(Collected data)
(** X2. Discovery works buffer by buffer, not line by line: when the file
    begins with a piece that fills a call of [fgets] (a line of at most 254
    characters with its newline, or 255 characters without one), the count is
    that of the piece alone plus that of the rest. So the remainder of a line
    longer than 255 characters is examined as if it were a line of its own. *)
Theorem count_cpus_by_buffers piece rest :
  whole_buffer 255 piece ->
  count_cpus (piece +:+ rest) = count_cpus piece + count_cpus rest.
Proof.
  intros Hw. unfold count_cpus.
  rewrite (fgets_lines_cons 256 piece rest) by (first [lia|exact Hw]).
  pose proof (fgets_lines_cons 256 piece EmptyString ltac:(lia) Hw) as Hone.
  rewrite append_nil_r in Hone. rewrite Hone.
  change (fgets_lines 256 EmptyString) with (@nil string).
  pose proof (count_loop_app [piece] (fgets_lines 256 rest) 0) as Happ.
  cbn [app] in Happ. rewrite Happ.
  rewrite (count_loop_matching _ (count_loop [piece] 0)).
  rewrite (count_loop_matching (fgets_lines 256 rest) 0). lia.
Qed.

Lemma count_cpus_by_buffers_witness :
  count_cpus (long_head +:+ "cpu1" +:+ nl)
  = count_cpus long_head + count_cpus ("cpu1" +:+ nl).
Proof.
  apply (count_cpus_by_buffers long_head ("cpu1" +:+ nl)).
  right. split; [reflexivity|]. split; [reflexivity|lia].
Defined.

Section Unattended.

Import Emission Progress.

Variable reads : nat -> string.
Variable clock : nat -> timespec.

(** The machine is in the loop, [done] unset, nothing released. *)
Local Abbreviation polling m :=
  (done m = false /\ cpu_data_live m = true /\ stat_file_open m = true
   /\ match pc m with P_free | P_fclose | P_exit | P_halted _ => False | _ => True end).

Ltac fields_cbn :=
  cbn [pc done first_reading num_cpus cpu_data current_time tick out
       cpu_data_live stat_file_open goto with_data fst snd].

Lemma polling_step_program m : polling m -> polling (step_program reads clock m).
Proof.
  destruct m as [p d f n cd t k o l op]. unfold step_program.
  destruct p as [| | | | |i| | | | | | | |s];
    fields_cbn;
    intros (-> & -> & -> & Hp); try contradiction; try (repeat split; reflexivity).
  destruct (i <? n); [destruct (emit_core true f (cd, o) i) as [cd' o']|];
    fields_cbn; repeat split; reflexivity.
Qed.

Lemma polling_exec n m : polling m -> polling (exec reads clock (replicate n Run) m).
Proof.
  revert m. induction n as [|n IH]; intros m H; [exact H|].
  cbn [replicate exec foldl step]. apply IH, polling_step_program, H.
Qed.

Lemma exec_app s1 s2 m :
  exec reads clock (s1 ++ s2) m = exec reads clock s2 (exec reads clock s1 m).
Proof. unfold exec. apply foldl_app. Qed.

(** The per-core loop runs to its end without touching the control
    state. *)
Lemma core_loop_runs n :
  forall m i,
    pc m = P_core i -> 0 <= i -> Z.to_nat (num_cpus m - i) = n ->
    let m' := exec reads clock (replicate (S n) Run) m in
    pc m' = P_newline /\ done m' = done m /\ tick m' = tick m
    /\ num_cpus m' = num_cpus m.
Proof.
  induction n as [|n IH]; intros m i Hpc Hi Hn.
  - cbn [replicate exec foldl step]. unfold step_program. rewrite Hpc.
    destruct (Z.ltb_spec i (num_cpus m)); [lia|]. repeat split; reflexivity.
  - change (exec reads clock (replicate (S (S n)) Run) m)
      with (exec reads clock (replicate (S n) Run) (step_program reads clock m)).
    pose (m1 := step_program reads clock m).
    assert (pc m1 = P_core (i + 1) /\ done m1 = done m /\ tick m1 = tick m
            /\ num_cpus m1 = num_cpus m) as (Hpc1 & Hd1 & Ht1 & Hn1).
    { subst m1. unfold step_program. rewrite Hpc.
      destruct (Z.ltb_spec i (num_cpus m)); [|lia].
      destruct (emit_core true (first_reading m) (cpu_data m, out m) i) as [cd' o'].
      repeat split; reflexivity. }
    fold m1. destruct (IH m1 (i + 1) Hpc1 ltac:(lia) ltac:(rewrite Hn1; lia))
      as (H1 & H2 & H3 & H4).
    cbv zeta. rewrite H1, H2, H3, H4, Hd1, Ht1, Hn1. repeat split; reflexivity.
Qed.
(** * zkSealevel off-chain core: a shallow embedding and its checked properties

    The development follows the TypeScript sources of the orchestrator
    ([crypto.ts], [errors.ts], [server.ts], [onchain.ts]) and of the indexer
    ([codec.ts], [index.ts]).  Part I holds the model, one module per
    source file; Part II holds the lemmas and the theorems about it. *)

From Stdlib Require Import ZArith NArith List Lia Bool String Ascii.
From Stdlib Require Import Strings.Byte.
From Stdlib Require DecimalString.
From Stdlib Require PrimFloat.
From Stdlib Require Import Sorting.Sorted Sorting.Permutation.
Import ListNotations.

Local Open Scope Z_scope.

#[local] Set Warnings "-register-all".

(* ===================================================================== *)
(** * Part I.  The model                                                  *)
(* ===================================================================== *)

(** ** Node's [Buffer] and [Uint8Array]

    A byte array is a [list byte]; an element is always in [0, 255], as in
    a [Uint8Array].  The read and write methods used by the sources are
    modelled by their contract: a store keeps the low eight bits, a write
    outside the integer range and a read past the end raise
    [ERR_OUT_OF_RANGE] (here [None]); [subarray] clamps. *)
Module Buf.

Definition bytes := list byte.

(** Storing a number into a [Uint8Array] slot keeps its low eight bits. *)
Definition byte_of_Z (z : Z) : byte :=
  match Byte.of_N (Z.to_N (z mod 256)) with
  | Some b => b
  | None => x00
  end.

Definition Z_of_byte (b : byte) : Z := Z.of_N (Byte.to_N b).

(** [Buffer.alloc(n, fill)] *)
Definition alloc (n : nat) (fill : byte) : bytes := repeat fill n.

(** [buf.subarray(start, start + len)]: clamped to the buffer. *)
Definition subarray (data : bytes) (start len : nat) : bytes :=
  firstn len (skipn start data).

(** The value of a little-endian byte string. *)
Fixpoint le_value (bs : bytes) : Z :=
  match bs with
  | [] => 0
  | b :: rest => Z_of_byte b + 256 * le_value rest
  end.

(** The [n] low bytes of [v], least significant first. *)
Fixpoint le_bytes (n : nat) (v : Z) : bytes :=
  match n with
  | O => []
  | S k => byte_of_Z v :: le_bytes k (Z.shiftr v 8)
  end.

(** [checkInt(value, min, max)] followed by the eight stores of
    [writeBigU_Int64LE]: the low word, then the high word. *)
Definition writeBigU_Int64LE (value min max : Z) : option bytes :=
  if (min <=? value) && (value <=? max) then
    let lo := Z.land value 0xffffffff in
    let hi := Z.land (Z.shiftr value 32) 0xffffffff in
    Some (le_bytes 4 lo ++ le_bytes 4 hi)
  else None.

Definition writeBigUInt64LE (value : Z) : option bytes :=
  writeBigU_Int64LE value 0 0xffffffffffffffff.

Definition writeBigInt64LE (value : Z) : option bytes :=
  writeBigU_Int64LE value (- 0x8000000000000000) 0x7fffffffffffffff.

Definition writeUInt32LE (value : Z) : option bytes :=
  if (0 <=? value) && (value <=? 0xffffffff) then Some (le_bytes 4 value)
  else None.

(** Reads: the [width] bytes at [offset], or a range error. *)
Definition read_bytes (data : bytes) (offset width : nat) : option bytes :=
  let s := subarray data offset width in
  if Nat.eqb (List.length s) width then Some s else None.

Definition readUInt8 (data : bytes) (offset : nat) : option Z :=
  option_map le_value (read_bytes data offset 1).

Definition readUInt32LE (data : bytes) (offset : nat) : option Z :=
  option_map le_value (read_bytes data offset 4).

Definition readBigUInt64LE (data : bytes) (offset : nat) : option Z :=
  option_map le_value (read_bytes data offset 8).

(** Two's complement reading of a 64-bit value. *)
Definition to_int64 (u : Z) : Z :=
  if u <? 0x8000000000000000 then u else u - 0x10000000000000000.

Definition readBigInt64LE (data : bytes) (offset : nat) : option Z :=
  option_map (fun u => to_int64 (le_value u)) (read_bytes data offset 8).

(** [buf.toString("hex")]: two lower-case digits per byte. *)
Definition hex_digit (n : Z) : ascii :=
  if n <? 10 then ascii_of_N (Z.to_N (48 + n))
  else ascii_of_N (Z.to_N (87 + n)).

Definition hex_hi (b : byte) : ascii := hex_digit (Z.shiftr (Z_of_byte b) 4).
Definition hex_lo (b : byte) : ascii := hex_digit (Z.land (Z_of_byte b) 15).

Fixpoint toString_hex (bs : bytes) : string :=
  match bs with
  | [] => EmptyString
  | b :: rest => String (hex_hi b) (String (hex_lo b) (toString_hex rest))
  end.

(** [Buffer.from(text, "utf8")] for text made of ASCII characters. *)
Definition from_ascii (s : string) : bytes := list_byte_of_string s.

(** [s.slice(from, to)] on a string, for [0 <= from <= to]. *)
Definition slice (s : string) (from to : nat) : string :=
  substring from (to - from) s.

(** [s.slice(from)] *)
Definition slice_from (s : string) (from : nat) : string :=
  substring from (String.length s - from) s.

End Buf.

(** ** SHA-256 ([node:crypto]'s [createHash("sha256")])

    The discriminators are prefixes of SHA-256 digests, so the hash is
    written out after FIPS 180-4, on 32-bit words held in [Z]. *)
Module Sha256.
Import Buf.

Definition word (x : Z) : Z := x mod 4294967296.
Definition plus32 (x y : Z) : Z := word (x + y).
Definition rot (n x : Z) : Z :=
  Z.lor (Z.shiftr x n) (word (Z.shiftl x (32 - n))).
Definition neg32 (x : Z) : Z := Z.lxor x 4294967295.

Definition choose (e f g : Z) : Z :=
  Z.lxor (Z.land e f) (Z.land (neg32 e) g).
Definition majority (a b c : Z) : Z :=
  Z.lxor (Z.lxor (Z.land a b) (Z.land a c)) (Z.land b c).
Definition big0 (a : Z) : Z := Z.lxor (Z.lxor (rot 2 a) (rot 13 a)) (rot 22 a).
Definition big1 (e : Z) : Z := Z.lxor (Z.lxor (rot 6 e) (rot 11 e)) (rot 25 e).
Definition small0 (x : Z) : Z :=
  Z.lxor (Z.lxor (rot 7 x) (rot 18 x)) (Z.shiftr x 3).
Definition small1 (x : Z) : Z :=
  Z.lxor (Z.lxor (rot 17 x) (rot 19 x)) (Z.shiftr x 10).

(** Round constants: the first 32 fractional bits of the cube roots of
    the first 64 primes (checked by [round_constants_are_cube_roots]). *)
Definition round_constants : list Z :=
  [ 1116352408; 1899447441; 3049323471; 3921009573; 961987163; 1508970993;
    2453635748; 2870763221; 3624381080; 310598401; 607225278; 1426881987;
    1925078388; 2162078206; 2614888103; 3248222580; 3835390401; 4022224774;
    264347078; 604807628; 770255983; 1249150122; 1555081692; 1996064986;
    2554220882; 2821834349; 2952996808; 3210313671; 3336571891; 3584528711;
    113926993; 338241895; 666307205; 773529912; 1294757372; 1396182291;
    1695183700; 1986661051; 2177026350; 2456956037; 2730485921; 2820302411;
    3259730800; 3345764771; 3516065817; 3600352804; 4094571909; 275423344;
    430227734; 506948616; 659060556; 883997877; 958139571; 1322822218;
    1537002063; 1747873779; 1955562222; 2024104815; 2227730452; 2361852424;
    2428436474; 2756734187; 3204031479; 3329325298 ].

» **AIM OF THE TASK**: Output all lines from the beginning of the data up to the line holding "Import Emission Progress.", that line included, exactly as written.

» **RESULT OF THIS TASK**:
(** X2. Discovery works buffer by buffer, not line by line: when the file
    begins with a piece that fills a call of [fgets] (a line of at most 254
    characters with its newline, or 255 characters without one), the count is
    that of the piece alone plus that of the rest. So the remainder of a line
    longer than 255 characters is examined as if it were a line of its own. *)
Theorem count_cpus_by_buffers piece rest :
  whole_buffer 255 piece ->
  count_cpus (piece +:+ rest) = count_cpus piece + count_cpus rest.
Proof.
  intros Hw. unfold count_cpus.
  rewrite (fgets_lines_cons 256 piece rest) by (first [lia|exact Hw]).
  pose proof (fgets_lines_cons 256 piece EmptyString ltac:(lia) Hw) as Hone.
  rewrite append_nil_r in Hone. rewrite Hone.
  change (fgets_lines 256 EmptyString) with (@nil string).
  pose proof (count_loop_app [piece] (fgets_lines 256 rest) 0) as Happ.
  cbn [app] in Happ. rewrite Happ.
  rewrite (count_loop_matching _ (count_loop [piece] 0)).
  rewrite (count_loop_matching (fgets_lines 256 rest) 0). lia.
Qed.

Lemma count_cpus_by_buffers_witness :
  count_cpus (long_head +:+ "cpu1" +:+ nl)
  = count_cpus long_head + count_cpus ("cpu1" +:+ nl).
Proof.
  apply (count_cpus_by_buffers long_head ("cpu1" +:+ nl)).
  right. split; [reflexivity|]. split; [reflexivity|lia].
Defined.

Section Unattended.

Import Emission Progress.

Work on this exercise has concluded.